Molecular dynamics (MD) simulations rely on atomic details to predict the evolution of conformations of protein structures based on the interactions between all pairs of atoms. These simulations can be computationally prohibitive due to the high number of degrees-of-freedom (DOFs) required to capture motions of large structures and the complicated force calculations required at each iteration.
As a first level of simplification, consider the basic structure of any protein. A protein is comprised of a polypeptide backbone with amino acid residues extending from the alpha-carbon (Cα) of each peptide unit. Since the peptide-bonded backbone remains connected in all conformations (short of denaturing the protein), it is often useful to focus on the backbone structure knowing that each side chain must closely follow its corresponding Cα. Bahar et al. [10] present a scalar model, called the Gaussian network model (GNM), which produces magnitudes of individual residue displacements consistent with experimentally derived quantities including X-ray crystallographic temperature factors [7], hydrogen exchange free energies [11], and the order parameters from NMR-relaxation measurements [12]. While these results validate the use of simple elastic networks, they do not produce displacement directions. Atilgan et al. [13] present the anisotropic network model (ANM) which builds on the GNM by including parameters for displacement directions. Similarly, Kim et al. [14], [15] use Cα-NMA, in which the interactions between residues in contact are modelled with harmonic potentials, to produce three-dimensional displacements. While these methods are much faster than all-atom simulations, they are still computationally expensive for very large structures.
Cα-NMA, as mentioned above, is one of the highest resolution coarse-grained models (one Cα per grain). It uses the Cartesian displacements of each Cα to define the conformational displacement relative to the initial conformation [16]. Coarser-grained models have been employed to capture large-amplitude motions. For example, coarse-graining methods have been employed by [17], in which the full protein structure is projected onto a reduced DOF subspace. The hybrid method MBO(N)D, as presented in [18], makes use of varying grain sizes to achieve desired levels of resolution according to the mobility and functional interest of each region within the structure.

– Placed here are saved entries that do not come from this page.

(** * Sixpence: a toy ledger as a chain of hashed blocks

    Shallow embedding of [main.cpp] and the properties of its ledger
    engine.  Unsigned 32-bit values are integers of [Z] with the
    wrap-around written out; the global [blockVector] and the static
    [blockCounter] of [generateBlock] form the explicit state [Ledger].
    What the program takes from outside, the clock and the bytes of
    uninitialised locals, is passed to the functions that read it.  A
    [Block] is laid out as on the usual 64-bit little-endian targets:
    48 bytes, the last four of them padding. *)

From Stdlib Require Import ZArith List Bool Lia MSetPositive.
Import ListNotations.
Local Open Scope Z_scope.

(** ** Machine integers *)

Definition U32_MAX : Z := 4294967295.

(** Reduction of an arithmetic result to [unsigned]. *)
Definition wrap32 (x : Z) : Z := Z.land x U32_MAX.

(** [x] is a value of type [unsigned]. *)
Definition u32 (x : Z) : Prop := 0 <= x <= U32_MAX.

(** ** Data model (main.cpp, lines 10-56) *)

Inductive TransactionType : Type :=
| INVALID
| GENERATE
| TRANSFER
| RECEIPT.

Definition TransactionType_eqb (a b : TransactionType) : bool :=
  match a, b with
  | INVALID, INVALID | GENERATE, GENERATE
  | TRANSFER, TRANSFER | RECEIPT, RECEIPT => true
  | _, _ => false
  end.

(** The enumerators' values, as stored in the [int] under the enum. *)
Definition TransactionType_value (t : TransactionType) : Z :=
  match t with
  | INVALID => -1
  | GENERATE => 0
  | TRANSFER => 1
  | RECEIPT => 2
  end.

(** [union Transaction]: the tag followed by four 32-bit words which the
    members [blank], [transfer] and [receipt] overlay. *)
Record Transaction : Type := mkTransaction {
  type : TransactionType;
  word1 : Z;
  word2 : Z;
  word3 : Z;
  word4 : Z
}.
Lemma triple_with_local {L L' A} (init : L) (P : L -> Target -> Prop) (m : ST L A) Q E :
  triple ff S0 P m Q E ->
  triple ff S0 (L:=L') (fun _ t => P init t) (with_local init m)
    (fun a _ t => exists l, Q a l t) (fun _ t => exists l, E l t).
Proof.
  intros H l' w Hs Hf Hp. unfold with_local. simpl.
  specialize (H init w Hs Hf Hp).
  destruct (m (init, w)) as [[a|e] [l w']]; simpl in *.
  - destruct H as (? & ? & ?). eauto.
  - destruct H as (? & ? & ?). eauto.
Qed.

(** ** Derived forms

    The rules ending in [_sp] give the strongest postcondition of a step
    that is followed by others; those ending in [_wp] close a sequence
    against a given postcondition. *)

Lemma triple_weaken_exn {L A} (P : L -> Target -> Prop) (m : ST L A) Q (E E' : L -> Target -> Prop) :
  triple ff S0 P m Q E' -> (forall l t, E' l t -> E l t) -> triple ff S0 P m Q E.
Proof. intros H HE. eapply triple_conseq; [exact H|auto|auto|auto]. Qed.

Lemma triple_post {L A} (P : L -> Target -> Prop) (m : ST L A) (Q Q' : A -> L -> Target -> Prop) E :
  triple ff S0 P m Q' E -> (forall a l t, Q' a l t -> Q a l t) -> triple ff S0 P m Q E.
Proof. intros H HQ. eapply triple_conseq; [exact H|auto|auto|auto]. Qed.

Lemma triple_pre {L A} (P P' : L -> Target -> Prop) (m : ST L A) Q E :
  triple ff S0 P' m Q E -> (forall l t, P l t -> P' l t) -> triple ff S0 P m Q E.
Proof. intros H HP. eapply triple_conseq; [exact H|auto|auto|auto]. Qed.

Hinsen [5] uses a Fourier basis to capture a uniform vector field of displacements. This reduced degree-of-freedom model effectively captures the lowest modes, but has a number of limitations which are inherent to a Fourier basis: it is not well suited for capturing translational motion, periodicity of the basis set must be accounted for, displacements given in the basis coordinates do not have physical meaning.
Central to every modelling method is the choice of parameterization. In general, higher DOF parameterizations allow more complex motions to be captured (at a significant computational cost), while lower DOF parameterizations can impose unrealistic conformational constraints. The choice of parameterization allows the user to attain the desired combination of computational performance and motion resolution. This trade-off can be adjusted within a given structure so that regions of interest can be modelled with higher resolution than other regions of less importance. In this paper, we present a low DOF parameterization that produces low-frequency motions consistent with Cα-NMA, which in turn has shown strong agreement with all-atom NMA and MD simulations [5], [10], [19].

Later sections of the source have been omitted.